§ Work task
Reproduce the full listing exactly.

§ Given data
(** X13: when fetching is enabled, the page holds at least one rule
    token and debug logging is off, the rules of the page are written
    to the cache file without loading the snapshot, and the outcome
    follows the write.  When it succeeds, or fails with [IOError] (a
    warning is logged), the extractor is built from the fetched rules;
    when it fails with another exception the resolution raises and the
    object stays without an extractor.  The cache file holds the pickle
    after a success, is left as it was when [open] failed, and is
    created or truncated when [pickle.dump] failed. *)
Theorem fetched_rules_used (h : Heap) (text : string) :
  _extractor (self h) = None →
  fetch (self h) = true →
  remote (world h) = Page text →
  tld_finder text ≠ [] →
  debug (world h) = false →
  let T : gset string := list_to_set (tld_finder text) in
  let p := cache_file (self h) in
  let r := _get_tld_extractor tld_finder h in
  (r.1, _extractor (self r.2))
  = match write (world h) with
    | OpenOtherError | DumpOtherError => (Raise WriteError, None)
    | _ => (Return (PublicSuffixList T), Some (PublicSuffixList T))
    end
  ∧ files (world r.2)
    = match write (world h) with
      | WriteOk => <[p := Pickled T]> (files (world h))
      | DumpIOError | DumpOtherError => <[p := Corrupt]> (files (world h))
      | OpenIOError | OpenOtherError => files (world h)
      end
  ∧ ∃ mid, trace (world r.2)
           = match write (world h) with
             | OpenIOError | DumpIOError => [LogWarn]
             | _ => []
             end
             ++ [OpenWrite p; LogInfo; UrlOpen] ++ mid
             ++ OpenRead p :: trace (world h)
      ∧ (mid = [] ∨ mid = [LogError]).
Proof.
  destruct h as [[f cf ex t d sd] [fs wr rm sn dbg tr]]. simpl.
  intros -> -> -> Hfound ->.
  assert (Hne : (list_to_set (tld_finder text) : gset string) ≠ ∅).
  { by rewrite list_to_set_empty_nil. }
  run.
  destruct (fs !! cf) as [[c| |]|] eqn:Hfile; simpl;
    rewrite decide_False by done; simpl;
    destruct wr; simpl;
    (split; [done |]); (split; [done |]);
    first [ by (exists []; split; [done | by left])
          | by (exists [LogError]; split; [done | by right]) ].
Qed.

§ The completed task
(** X13: when fetching is enabled, the page holds at least one rule
    token and debug logging is off, the rules of the page are written
    to the cache file without loading the snapshot, and the outcome
    follows the write.  When it succeeds, or fails with [IOError] (a
    warning is logged), the extractor is built from the fetched rules;
    when it fails with another exception the resolution raises and the
    object stays without an extractor.  The cache file holds the pickle
    after a success, is left as it was when [open] failed, and is
    created or truncated when [pickle.dump] failed. *)
Theorem fetched_rules_used (h : Heap) (text : string) :
  _extractor (self h) = None →
  fetch (self h) = true →
  remote (world h) = Page text →
  tld_finder text ≠ [] →
  debug (world h) = false →
  let T : gset string := list_to_set (tld_finder text) in
  let p := cache_file (self h) in
  let r := _get_tld_extractor tld_finder h in
  (r.1, _extractor (self r.2))
  = match write (world h) with
    | OpenOtherError | DumpOtherError => (Raise WriteError, None)
    | _ => (Return (PublicSuffixList T), Some (PublicSuffixList T))
    end
  ∧ files (world r.2)
    = match write (world h) with
      | WriteOk => <[p := Pickled T]> (files (world h))
      | DumpIOError | DumpOtherError => <[p := Corrupt]> (files (world h))
      | OpenIOError | OpenOtherError => files (world h)
      end
  ∧ ∃ mid, trace (world r.2)
           = match write (world h) with
             | OpenIOError | DumpIOError => [LogWarn]
             | _ => []
             end
             ++ [OpenWrite p; LogInfo; UrlOpen] ++ mid
             ++ OpenRead p :: trace (world h)
      ∧ (mid = [] ∨ mid = [LogError]).
Proof.
  destruct h as [[f cf ex t d sd] [fs wr rm sn dbg tr]]. simpl.
  intros -> -> -> Hfound ->.
  assert (Hne : (list_to_set (tld_finder text) : gset string) ≠ ∅).
  { by rewrite list_to_set_empty_nil. }
  run.
  destruct (fs !! cf) as [[c| |]|] eqn:Hfile; simpl;
    rewrite decide_False by done; simpl;
    destruct wr; simpl;
    (split; [done |]); (split; [done |]);
    first [ by (exists []; split; [done | by left])
          | by (exists [LogError]; split; [done | by right]) ].
Qed.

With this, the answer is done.